Most BWI projects also follow federal Buy America requirements which can increase the price of key components.
Extensive communication and coordination with stakeholders can dramatically improve performance on a project.
“The Clark team proactively engages with MAA’s engineering and inspection teams to provide a transparent construction process,” O’Donnell said. For the hangar project, “we have also worked closely with Southwest stakeholders, conducted lessons learned meetings about Southwest’s similar hangar projects and gone on site visits to similar hangars.”
That process provided insights about several aspects of the project, including fireproofing the building and transitioning the concrete from the hangar to the apron.
In some cases, that expertise at airport construction can deliver striking results. While working on upgrades of 30-year-old mechanical systems in Concourse D, Johnson Controls found itself running both ahead of schedule and under budget.

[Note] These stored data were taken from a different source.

(* ===== verification/Sparc32Props.v ===== *)
(** * 32-bit SPARC: whole calls *)

From S2P Require Export Sparc32Proofs.

Section Props.
Variable cs : bool.
#[local] Hint Extern 0 DataModel => exact (sparc32_dm cs) : typeclass_instances.
#[local] Abbreviation C := (sparc32_CallVM cs).

(** ** Results *)

(** A callback, entered in state [cpu], that reads arguments and returns a scalar. *)
Definition sparc32_run_callback (ts : list cty) (rt : cty) (f : list arg -> Z) (cpu : sparc32_cpu)
    : option sparc32_ret :=
  '(l, _) ← read_args (RD := sparc32_ArgReader cs) ts (dcCallbackThunkEntry cpu);
  result ← dcvalue_set rt (f l) callback_slot;
  callback_exit result.

Lemma sparc32_result t x :
  val_ok t x -> exists result r, dcvalue_set t x callback_slot = Some result /\ callback_exit result = Some r /\
    ret_value t r = x.
Proof.
  intros Hx%val_ok_conv. unfold dcvalue_set. set (n := Z.to_nat (sizeof_cty t)). set (o := dcvalue_off t).
  assert (Hw : 8 * Z.of_nat n = ty_bits t) by (destruct t; done).
  assert (Hn : (o = 0 /\ n = 8%nat /\ is_wide t = true) \/ (0 <= o /\ o + Z.of_nat n = 4 /\ is_wide t = false))
    by (unfold n, o; destruct t; vm_compute; auto; right; repeat split; done).
  clearbody n o. destruct Hn as [(-> & -> & Hwide)|(Ho & Hon & Hwide)].
  - rewrite wr_all by (by rewrite length_enc). do 2 eexists. split; [done|].
    unfold callback_exit. set (bs := enc BigEndian 8 x).
    assert (H8 : rd 0 8 bs = Some bs) by (rewrite <- (app_nil_r bs) at 1; by apply rd0_app).
    destruct (rd_split 4 4 _ _ _ H8) as [-> H4]. change (0 + Z.of_nat 4) with 4 in H4. rewrite H4.
    cbn [mbind option_bind]. split; [done|]. pose proof (dec_be_app (take 4 bs) (drop 4 bs)) as E.
    rewrite take_drop in E. unfold bs in E at 1. rewrite dec_enc in E.
    change (8 * Z.of_nat (length (drop 4 bs))) with 32 in E.
    unfold ret_value. cbn [ret_f0 ret_f1 ret_o0 ret_o1].
    fold bs. destruct t; try done; rewrite <- E, conv_wrapU; done.
  - pose proof (eq_refl : length callback_slot = 8%nat) as Lc.
    rewrite wr_Some by (rewrite ?length_enc, ?Lc; lia). do 2 eexists. split; [done|]. rewrite length_enc.
    assert (E : take (Z.to_nat o) callback_slot ++ enc BigEndian n x ++ drop (Z.to_nat o + n) callback_slot
                = (take (Z.to_nat o) callback_slot ++ enc BigEndian n x) ++ enc BigEndian 4 0).
    { rewrite <- app_assoc. do 2 f_equal. by replace (Z.to_nat o + n)%nat with 4%nat by lia. }
    rewrite E. set (w := take _ _ ++ enc _ _ _).
    assert (Lw : length w = 4%nat) by (unfold w; rewrite length_app, length_enc, length_take, Lc; lia).
    unfold callback_exit. rewrite (rd0_app w) by done. cbn [mbind option_bind].
    rewrite rd_app by (rewrite ?Lw; done). cbn [mbind option_bind]. split; [done|].
    assert (Hc : conv t (dec BigEndian w) = x).
    { unfold w. rewrite dec_be_app, length_enc, dec_enc.
      assert (dec BigEndian (take (Z.to_nat o) callback_slot) = 0) as ->.
      { assert (Hz : (Z.to_nat o <= 4)%nat) by lia. by destruct (Z.to_nat o) as [|[|[|[|[|k]]]]]; [..|lia]. }
      rewrite Z.mul_0_r, Z.add_0_r, conv_wrapU by lia. done. }
    unfold ret_value. cbn [ret_f0 ret_o0]. destruct t; done.
Qed.

(** ** Whole calls *)

(** What is in the vector is in registers and on the stack. *)
Lemma in_vector_arg vf cpu a k :
  (forall i bs, 0 <= i -> rd (4 * i) 4 (vec_bytes (mVecHead vf)) = Some bs -> arg_word cpu i = Some (dec BigEndian bs)) ->
  in_vector cs vf a k -> arg_in cs cpu a k.
Proof.
  intros Hw (y & Hy & Hrd). pose proof (rd_bound _ _ _ _ Hrd) as [Hk _]. unfold arg_in, arg_size in *.
  destruct (is_wide (a_ty a)) eqn:Ew.
  - destruct (rd_split 4 4 _ _ _ Hrd) as [Hhi Hlo]. replace (4 * k + Z.of_nat 4) with (4 * (k + 1)) in Hlo by lia.
    do 2 eexists. split; [apply Hw; [lia|exact Hhi]|]. split; [apply Hw; [lia|exact Hlo]|]. rewrite <- Hy.
    change (2 ^ 32) with (2 ^ (8 * Z.of_nat (length (drop 4 (enc BigEndian 8 y))))).
    rewrite <- dec_be_app, take_drop, dec_enc, conv_wrapU; [done|]. by destruct (a_ty a).
  - eexists. split; [apply Hw; [lia|exact Hrd]|]. rewrite <- Hy, dec_enc, conv_wrapU; [done|]. by destruct (a_ty a).
Qed.

(** What the VM is allocated with. *)
Record sparc32_alloc (vm : DCCallVM_sparc) : Prop := {
  sa_vec : vec_wf (mVecHead vm) /\ 0 <= mTotal (mVecHead vm);
  sa_data : 24 <= Z.of_nat (length (vec_data (mVecHead vm))) < 2 ^ 31;
  sa_bytes : Forall is_byte (vec_data (mVecHead vm));
}.

(** Every allocation of [dcNewCallVM] is like that, also of no bytes at all. *)
Lemma dcNewCallVM_alloc mem malloc size vm :
  0 <= size -> (forall n m, malloc n = Some m -> Z.of_nat (length m) = n /\ n < 2 ^ 31 /\ Forall is_byte m) ->
  dcNewCallVM mem malloc size = Some vm -> sparc32_alloc vm.
Proof.
  intros Hs Hm. unfold dcNewCallVM. intros (m & Hal & (p & _ & [= <-])%bind_Some)%bind_Some.
  destruct (Hm _ _ Hal) as (Hl & Hlt & Hb).
  constructor; cbn; [split; [constructor; cbn; lia|lia]|lia|done].
Qed.

(** C28: scalar calls on 32-bit SPARC are transparent from end to end, and the
    arguments are where the ABI says.  For every argument list that fits the
    vector, a reset VM, given the arguments, enters the callee with each argument
    in the next one or two words, high word first: the first six words are in
    %o0-%o5, the others on the stack, and a value may be split between the two.
    A callback entered like this reads exactly those arguments, and the caller
    gets its result. *)
Theorem sparc32_scalar_call_end_to_end vm0 l rt f target :
  sparc32_alloc vm0 -> 8 * Z.of_nat (length l) <= mTotal (mVecHead vm0) ->
  Forall arg_ok l -> val_ok rt (f l) ->
  exists vm vf cpu r,
    dcReset (C := C) vm0 = Some vm /\ push_args (C := C) vm l = Some vf /\
    kernel_enter (dcCall_as (C := C) rt vf target) = Some cpu /\
    Forall2 (arg_in cs cpu) l (word_index 0 (map a_ty l)) /\
    sparc32_run_callback (map a_ty l) rt f cpu = Some r /\ ret_value rt r = f l.
Proof.
  intros [[Hw Ht] Hd Hb] Hroom Hl Hf. set (vm := s_with_vec (dcVecReset (mVecHead vm0)) vm0).
  assert (Hi : s_inv cs vm) by (destruct Hw; split; [split; [by split|exact Ht]|done|exact Hb]).
  destruct (push_list_sparc32 cs l vm 0 Hi) as (vf & Hp & Hif & _ & [Htf Hlf] & Hrf & Hall); [done|cbn; lia|].
  destruct (push_args_inv (CC := sparc32_CallConv cs) vm l Hi Hrf Hl) as (vf' & Hp' & _ & _ & Hread).
  rewrite Hp in Hp'. injection Hp' as <-. destruct Hif as [[[Hs0 Ht0 _] H0] Hm Hbf]. unfold vec_room in H0.
  change (length (vec_data (mVecHead vm))) with (length (vec_data (mVecHead vm0))) in Hlf.
  destruct (sparc32_kernel_enter_ok target (mSize (mVecHead vf)) (vec_data (mVecHead vf))) as (cpu & Hk & Hpre & Hword);
    [rewrite Hlf; lia|done|lia|done|].
  destruct (Hread (dcCallbackThunkEntry cpu)) as (p' & Hrd & _); [by split|].
  destruct (sparc32_result rt (f l) Hf) as (result & r & Hset & Hexit & Hret).
  exists vm, vf, cpu, r. split_and!; try done.
  - by destruct rt.
  - eapply Forall2_impl; [exact Hall|]. intros. by eapply in_vector_arg.
  - unfold sparc32_run_callback. rewrite Hrd. cbn [mbind option_bind]. rewrite Hset. exact Hexit.
Qed.
End Props.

“We were able to replace the controls on six additional rooftop units that were not originally part of the project. We revitalized that equipment and still stayed within the project schedule,” said Eric Badders, Senior Account Executive.
Johnson Controls, which is currently working on upgrades to BWI’s central utility plant, conducts all the building automation work at the airport and serves on BWI’s facilities team, operating those controls. Assigning dedicated teams to both the operations and construction activities at BWI provides expert service as well as valuable insights on future projects, said John Prusak, General Manager of Johnson Controls’ Maryland and Delaware division.
“The value we bring to a designer or architect is we can help them select equipment, talk about how the airport operates and show how changes will impact operations,” Prusak said. “We can also identify areas where we are using a lot of energy and propose ways to improve facility operations.”
Aviation industry experts predict the current glut of airport projects isn’t likely to ease anytime soon. The combination of airport projects delayed by the pandemic, the dramatic rise in leisure travel, new funding from the federal infrastructure package and growing deployments of new technologies in airports is driving large and ongoing demand for construction work, said Jeff Stiles, Executive Vice President of Transystems, an architecture and engineering firm specializing in transportation infrastructure. Transystems recently acquired WBCM.
Airports and airlines are investing in automated check-in systems, biometric screening and other technologies to help passengers move through airports more efficiently, Stiles said. Meanwhile, airlines are embarking on master plans to modify their gates and holding rooms to improve the efficiency of their operations, provide added comfort to passengers and support recent conveniences, such as food services that deliver meals to passengers as they wait to board.
In addition, the rise of electric vehicles is spurring renovations of airport car rental facilities.
“Many rental car companies have indicated they wish to have 80 percent EVs in the five years,” Stiles said. “That creates infrastructure challenges. You have to get enough electric service to a parking structure to support EV chargers and, in some cases, you are talking about thousands of vehicles. In some locations, the electric requirements for the rental car facility will be higher than the entire airport’s demand for electricity because these Stage 3 chargers are very power demanding.”